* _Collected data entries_

------------------------------

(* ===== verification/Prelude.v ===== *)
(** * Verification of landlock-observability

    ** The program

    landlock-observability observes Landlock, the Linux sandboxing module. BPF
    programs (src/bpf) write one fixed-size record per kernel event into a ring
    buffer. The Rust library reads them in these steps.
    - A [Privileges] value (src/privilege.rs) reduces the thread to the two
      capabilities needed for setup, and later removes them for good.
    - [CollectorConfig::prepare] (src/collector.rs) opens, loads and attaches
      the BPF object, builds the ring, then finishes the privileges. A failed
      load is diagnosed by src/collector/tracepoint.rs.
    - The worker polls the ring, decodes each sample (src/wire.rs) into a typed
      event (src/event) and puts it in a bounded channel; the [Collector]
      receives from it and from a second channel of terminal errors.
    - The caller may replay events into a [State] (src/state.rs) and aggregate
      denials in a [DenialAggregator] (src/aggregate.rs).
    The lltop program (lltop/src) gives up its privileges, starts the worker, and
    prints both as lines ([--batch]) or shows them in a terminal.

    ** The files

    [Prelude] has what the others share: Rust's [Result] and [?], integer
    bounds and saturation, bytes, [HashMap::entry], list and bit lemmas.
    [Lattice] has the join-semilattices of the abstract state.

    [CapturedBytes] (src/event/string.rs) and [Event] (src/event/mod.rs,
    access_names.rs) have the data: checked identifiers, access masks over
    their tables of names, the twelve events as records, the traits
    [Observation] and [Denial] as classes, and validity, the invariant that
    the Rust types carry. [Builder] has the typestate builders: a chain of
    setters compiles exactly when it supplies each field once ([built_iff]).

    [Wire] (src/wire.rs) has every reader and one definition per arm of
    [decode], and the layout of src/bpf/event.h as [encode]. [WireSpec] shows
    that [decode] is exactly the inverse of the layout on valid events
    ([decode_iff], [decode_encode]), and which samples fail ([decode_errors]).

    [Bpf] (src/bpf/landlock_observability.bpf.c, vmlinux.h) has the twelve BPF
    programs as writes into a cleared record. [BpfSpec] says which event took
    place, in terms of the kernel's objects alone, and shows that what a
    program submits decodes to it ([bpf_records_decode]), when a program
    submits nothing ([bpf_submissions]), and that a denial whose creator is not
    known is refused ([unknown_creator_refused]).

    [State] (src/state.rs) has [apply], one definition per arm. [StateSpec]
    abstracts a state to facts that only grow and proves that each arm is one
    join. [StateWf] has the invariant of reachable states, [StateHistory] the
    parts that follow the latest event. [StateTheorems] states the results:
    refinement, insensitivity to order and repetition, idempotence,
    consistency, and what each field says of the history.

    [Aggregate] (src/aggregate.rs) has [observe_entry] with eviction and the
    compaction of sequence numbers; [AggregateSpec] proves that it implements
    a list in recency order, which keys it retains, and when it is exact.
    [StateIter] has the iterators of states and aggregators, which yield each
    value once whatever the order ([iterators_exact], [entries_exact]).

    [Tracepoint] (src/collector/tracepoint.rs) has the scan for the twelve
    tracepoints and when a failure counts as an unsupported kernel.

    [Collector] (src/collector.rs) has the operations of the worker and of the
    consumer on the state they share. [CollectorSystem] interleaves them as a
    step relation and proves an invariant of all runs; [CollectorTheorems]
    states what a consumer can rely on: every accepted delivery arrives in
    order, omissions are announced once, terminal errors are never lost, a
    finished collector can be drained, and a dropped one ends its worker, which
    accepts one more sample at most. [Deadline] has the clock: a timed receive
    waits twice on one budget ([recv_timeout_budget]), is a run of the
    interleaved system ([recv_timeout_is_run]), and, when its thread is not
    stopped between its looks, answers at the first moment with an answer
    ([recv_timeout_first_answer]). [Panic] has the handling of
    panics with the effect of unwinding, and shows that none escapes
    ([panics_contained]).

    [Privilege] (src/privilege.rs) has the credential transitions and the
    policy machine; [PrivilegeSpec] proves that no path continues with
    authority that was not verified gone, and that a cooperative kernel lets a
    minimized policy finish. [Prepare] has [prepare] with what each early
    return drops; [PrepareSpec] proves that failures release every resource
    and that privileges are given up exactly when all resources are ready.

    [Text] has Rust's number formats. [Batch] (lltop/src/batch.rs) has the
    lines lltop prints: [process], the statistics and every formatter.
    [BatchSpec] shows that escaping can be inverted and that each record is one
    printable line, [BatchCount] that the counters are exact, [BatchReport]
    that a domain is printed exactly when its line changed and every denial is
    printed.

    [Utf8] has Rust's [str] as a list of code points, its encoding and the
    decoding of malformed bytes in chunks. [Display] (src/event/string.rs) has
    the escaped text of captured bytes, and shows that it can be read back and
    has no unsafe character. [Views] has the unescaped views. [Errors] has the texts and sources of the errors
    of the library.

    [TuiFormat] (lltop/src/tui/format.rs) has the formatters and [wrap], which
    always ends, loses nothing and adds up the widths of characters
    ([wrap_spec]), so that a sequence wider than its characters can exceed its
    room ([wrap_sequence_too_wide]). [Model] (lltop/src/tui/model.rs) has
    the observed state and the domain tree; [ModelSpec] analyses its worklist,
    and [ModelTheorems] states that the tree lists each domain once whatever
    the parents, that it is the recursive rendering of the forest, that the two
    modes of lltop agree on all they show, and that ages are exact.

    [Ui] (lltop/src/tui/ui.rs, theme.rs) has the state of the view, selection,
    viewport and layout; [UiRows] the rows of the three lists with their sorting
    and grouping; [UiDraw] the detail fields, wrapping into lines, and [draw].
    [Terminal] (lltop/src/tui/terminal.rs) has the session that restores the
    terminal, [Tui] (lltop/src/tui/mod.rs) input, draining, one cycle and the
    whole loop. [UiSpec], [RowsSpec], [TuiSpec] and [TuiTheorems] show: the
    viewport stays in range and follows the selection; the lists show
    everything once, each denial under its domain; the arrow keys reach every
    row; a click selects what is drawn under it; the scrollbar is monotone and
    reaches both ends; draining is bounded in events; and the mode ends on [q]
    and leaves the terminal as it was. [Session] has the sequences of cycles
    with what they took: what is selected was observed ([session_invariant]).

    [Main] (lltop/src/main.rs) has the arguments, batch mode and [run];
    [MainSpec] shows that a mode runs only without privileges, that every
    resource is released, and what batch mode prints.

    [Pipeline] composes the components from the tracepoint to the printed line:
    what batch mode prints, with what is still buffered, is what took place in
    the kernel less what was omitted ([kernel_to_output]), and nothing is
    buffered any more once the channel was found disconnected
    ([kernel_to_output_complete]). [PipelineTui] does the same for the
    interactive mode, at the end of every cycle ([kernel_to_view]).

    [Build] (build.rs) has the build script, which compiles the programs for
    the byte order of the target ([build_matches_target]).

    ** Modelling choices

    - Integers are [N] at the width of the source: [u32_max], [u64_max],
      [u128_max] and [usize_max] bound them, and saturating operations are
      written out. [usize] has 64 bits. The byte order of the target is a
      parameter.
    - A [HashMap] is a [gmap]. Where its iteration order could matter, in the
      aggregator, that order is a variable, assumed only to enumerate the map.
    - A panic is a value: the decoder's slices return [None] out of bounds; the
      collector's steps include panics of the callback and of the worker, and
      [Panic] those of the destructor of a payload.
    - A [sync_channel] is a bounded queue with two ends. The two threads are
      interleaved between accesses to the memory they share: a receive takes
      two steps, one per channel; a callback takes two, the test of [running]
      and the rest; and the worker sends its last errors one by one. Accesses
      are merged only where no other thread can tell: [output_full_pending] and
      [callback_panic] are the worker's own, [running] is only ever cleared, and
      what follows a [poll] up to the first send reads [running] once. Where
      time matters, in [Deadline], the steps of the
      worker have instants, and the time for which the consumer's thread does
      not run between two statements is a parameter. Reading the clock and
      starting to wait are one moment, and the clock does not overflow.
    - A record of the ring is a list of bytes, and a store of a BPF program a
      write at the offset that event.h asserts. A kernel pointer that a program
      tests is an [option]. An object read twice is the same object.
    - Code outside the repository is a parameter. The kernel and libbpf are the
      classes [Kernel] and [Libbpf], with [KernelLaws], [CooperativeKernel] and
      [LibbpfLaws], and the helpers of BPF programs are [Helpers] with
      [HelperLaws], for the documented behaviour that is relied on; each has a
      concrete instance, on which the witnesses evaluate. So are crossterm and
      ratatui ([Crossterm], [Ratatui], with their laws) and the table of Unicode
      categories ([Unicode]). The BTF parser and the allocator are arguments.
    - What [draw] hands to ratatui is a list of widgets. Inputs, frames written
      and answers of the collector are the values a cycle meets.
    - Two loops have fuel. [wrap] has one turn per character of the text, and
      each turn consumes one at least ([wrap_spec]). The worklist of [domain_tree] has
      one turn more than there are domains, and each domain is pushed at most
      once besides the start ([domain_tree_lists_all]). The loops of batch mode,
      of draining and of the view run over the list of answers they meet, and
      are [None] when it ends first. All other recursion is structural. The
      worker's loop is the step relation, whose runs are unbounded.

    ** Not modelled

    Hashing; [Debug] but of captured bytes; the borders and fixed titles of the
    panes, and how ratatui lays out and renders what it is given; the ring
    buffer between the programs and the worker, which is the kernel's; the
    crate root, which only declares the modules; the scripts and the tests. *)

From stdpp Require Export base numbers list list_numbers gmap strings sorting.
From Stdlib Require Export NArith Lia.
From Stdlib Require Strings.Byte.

------------------------------

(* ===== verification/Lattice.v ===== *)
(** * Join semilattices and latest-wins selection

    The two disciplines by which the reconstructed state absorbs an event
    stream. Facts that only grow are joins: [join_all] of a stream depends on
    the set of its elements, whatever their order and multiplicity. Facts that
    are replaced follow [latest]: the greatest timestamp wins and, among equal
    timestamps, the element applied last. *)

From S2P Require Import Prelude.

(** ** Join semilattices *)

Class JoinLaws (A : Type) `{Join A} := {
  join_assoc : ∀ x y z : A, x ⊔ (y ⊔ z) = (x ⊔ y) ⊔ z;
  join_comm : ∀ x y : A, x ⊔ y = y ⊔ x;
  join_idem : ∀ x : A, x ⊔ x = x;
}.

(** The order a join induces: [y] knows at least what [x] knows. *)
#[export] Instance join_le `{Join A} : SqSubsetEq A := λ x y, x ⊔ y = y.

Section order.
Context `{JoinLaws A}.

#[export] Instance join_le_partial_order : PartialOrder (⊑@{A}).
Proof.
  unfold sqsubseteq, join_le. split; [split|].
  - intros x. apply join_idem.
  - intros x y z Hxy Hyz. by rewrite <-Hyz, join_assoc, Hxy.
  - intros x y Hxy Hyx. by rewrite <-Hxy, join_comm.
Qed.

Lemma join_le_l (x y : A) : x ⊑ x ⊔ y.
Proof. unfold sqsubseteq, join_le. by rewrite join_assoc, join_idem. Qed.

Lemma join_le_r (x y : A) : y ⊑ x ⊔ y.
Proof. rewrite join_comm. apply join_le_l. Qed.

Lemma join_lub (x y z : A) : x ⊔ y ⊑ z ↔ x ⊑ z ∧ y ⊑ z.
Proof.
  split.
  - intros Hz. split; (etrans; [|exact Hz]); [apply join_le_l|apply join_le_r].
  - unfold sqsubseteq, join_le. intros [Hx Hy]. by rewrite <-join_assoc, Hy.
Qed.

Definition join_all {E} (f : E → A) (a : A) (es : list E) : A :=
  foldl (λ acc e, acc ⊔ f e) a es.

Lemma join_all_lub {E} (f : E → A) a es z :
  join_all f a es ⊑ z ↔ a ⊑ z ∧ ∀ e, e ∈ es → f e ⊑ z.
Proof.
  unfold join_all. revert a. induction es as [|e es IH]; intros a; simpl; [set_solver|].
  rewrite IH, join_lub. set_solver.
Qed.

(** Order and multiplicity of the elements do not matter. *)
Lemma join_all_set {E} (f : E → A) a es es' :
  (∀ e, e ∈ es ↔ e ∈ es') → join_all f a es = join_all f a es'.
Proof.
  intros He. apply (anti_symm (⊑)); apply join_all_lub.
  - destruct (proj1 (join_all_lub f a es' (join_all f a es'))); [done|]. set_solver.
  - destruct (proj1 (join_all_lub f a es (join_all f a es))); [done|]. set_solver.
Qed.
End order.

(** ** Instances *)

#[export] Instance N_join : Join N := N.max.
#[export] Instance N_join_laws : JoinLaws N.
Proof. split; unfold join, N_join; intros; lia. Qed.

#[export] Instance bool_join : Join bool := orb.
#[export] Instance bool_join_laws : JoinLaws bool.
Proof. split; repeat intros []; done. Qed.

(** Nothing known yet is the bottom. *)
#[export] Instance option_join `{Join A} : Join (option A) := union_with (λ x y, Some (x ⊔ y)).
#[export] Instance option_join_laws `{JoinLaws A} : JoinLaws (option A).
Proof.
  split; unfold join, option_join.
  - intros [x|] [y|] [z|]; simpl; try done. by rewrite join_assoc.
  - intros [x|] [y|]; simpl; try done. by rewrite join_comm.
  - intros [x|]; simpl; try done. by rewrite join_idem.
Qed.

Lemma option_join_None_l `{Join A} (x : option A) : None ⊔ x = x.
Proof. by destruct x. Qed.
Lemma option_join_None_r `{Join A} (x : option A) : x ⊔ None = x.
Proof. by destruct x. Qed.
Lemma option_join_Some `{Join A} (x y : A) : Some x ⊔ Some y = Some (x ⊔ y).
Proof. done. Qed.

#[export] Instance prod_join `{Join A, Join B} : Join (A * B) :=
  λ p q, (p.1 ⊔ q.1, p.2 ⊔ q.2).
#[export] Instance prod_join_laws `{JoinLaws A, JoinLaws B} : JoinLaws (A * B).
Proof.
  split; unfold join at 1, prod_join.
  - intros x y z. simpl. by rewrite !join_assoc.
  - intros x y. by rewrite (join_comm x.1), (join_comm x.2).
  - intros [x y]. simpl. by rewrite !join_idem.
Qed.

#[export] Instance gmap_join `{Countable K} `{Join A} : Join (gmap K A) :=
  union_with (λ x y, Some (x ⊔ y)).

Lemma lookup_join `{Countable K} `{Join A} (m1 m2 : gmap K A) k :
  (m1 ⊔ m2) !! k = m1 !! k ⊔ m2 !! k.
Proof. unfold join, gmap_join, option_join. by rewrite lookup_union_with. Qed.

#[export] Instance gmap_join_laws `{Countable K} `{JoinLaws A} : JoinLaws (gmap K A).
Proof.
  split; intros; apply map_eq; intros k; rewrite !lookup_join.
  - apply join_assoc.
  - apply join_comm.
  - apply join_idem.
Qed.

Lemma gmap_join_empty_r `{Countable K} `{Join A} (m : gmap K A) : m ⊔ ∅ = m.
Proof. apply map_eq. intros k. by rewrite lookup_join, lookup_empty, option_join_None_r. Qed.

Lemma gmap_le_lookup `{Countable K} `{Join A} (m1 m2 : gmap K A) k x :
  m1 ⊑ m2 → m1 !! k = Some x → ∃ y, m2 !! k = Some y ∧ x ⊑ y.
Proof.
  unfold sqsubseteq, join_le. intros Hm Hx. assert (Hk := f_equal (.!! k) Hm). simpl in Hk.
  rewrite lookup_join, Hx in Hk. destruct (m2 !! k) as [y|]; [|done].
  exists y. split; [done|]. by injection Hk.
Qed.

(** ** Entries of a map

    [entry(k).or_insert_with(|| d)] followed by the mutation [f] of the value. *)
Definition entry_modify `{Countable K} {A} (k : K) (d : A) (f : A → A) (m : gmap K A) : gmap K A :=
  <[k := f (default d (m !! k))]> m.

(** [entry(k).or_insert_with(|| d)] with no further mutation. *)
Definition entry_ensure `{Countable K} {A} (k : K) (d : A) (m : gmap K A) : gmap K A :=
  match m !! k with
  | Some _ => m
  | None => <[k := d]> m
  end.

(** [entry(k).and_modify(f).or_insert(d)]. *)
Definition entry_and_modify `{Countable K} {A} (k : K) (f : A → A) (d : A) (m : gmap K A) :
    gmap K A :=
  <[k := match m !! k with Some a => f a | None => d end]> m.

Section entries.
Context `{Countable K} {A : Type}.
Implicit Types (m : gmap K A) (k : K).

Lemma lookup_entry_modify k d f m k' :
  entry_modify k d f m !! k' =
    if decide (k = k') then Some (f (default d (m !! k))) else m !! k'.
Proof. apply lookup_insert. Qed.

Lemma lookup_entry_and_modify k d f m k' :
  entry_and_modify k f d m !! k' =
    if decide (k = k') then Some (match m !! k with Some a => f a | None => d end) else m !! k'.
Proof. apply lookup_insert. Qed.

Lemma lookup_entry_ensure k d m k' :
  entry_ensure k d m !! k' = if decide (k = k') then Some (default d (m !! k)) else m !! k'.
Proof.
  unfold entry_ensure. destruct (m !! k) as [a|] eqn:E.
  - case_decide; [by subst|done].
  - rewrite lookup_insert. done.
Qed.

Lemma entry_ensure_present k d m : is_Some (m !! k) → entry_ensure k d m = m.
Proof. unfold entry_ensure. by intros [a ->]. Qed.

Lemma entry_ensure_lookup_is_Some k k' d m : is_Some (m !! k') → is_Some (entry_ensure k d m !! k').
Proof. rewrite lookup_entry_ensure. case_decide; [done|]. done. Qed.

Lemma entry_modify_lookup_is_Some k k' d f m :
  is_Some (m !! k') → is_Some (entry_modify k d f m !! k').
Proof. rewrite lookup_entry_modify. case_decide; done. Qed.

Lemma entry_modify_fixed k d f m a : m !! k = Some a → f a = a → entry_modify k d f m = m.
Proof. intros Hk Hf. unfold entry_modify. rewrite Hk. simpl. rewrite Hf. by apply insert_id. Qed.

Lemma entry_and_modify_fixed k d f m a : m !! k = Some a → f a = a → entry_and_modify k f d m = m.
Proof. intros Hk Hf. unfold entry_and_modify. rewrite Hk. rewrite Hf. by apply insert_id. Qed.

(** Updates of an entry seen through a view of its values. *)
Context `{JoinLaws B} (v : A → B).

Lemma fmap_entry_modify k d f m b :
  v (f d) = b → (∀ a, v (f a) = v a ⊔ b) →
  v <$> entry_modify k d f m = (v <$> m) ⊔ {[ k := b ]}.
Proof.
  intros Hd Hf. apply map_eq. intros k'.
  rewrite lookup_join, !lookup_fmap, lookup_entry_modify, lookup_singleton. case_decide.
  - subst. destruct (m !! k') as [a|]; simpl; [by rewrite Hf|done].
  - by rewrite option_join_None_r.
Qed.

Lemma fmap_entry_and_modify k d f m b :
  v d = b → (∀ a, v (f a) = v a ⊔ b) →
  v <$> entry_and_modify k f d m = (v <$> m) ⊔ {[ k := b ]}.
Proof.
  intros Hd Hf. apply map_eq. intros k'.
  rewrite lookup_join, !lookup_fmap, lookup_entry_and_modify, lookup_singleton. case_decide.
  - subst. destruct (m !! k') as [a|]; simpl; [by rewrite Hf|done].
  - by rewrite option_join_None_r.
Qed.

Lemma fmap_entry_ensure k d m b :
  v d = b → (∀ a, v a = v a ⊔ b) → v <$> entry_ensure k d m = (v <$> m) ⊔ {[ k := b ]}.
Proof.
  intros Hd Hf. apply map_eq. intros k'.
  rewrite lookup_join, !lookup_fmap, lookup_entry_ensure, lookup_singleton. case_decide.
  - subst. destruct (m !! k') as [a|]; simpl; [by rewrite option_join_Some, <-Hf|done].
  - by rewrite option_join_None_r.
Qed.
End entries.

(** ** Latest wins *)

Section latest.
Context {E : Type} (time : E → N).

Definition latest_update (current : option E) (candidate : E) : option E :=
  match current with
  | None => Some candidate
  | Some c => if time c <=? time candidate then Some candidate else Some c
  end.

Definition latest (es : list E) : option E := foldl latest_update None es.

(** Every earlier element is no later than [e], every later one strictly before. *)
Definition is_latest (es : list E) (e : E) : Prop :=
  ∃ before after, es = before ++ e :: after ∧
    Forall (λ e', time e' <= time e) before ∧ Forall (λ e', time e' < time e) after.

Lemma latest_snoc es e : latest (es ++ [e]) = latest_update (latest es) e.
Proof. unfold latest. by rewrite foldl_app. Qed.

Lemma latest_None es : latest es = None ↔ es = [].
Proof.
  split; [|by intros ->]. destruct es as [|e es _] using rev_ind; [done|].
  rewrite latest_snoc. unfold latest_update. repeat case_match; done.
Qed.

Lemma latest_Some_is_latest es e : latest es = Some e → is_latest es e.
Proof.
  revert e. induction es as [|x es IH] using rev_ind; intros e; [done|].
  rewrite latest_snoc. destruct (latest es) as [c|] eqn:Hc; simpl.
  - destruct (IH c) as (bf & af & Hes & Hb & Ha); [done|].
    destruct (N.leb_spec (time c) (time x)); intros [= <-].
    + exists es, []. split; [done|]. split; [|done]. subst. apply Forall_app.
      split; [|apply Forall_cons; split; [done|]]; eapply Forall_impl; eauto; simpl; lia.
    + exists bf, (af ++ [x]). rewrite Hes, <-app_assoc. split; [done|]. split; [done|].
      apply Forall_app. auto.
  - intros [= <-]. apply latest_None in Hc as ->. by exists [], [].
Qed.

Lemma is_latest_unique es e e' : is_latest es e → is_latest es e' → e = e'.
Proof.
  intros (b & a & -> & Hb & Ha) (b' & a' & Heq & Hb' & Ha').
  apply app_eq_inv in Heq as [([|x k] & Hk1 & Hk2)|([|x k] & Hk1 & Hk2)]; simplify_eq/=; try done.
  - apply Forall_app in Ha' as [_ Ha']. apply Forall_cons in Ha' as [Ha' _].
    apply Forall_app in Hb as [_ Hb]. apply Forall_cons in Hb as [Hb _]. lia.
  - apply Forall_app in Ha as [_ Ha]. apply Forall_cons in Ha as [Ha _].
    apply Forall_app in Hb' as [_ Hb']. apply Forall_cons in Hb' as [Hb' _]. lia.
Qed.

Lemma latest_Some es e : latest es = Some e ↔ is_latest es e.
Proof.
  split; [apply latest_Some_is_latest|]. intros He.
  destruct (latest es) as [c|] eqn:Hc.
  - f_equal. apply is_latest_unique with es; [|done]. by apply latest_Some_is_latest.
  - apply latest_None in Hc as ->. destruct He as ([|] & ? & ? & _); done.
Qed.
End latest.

------------------------------

* _Assignment_
Of all the entries above, repeat only the lines from the line that has "receives from it" to the line that has "that [decode] is", both lines included, exactly.

* _Output below_
      receives from it and from a second channel of terminal errors.
    - The caller may replay events into a [State] (src/state.rs) and aggregate
      denials in a [DenialAggregator] (src/aggregate.rs).
    The lltop program (lltop/src) gives up its privileges, starts the worker, and
    prints both as lines ([--batch]) or shows them in a terminal.

    ** The files

    [Prelude] has what the others share: Rust's [Result] and [?], integer
    bounds and saturation, bytes, [HashMap::entry], list and bit lemmas.
    [Lattice] has the join-semilattices of the abstract state.

    [CapturedBytes] (src/event/string.rs) and [Event] (src/event/mod.rs,
    access_names.rs) have the data: checked identifiers, access masks over
    their tables of names, the twelve events as records, the traits
    [Observation] and [Denial] as classes, and validity, the invariant that
    the Rust types carry. [Builder] has the typestate builders: a chain of
    setters compiles exactly when it supplies each field once ([built_iff]).

    [Wire] (src/wire.rs) has every reader and one definition per arm of
    [decode], and the layout of src/bpf/event.h as [encode]. [WireSpec] shows
    that [decode] is exactly the inverse of the layout on valid events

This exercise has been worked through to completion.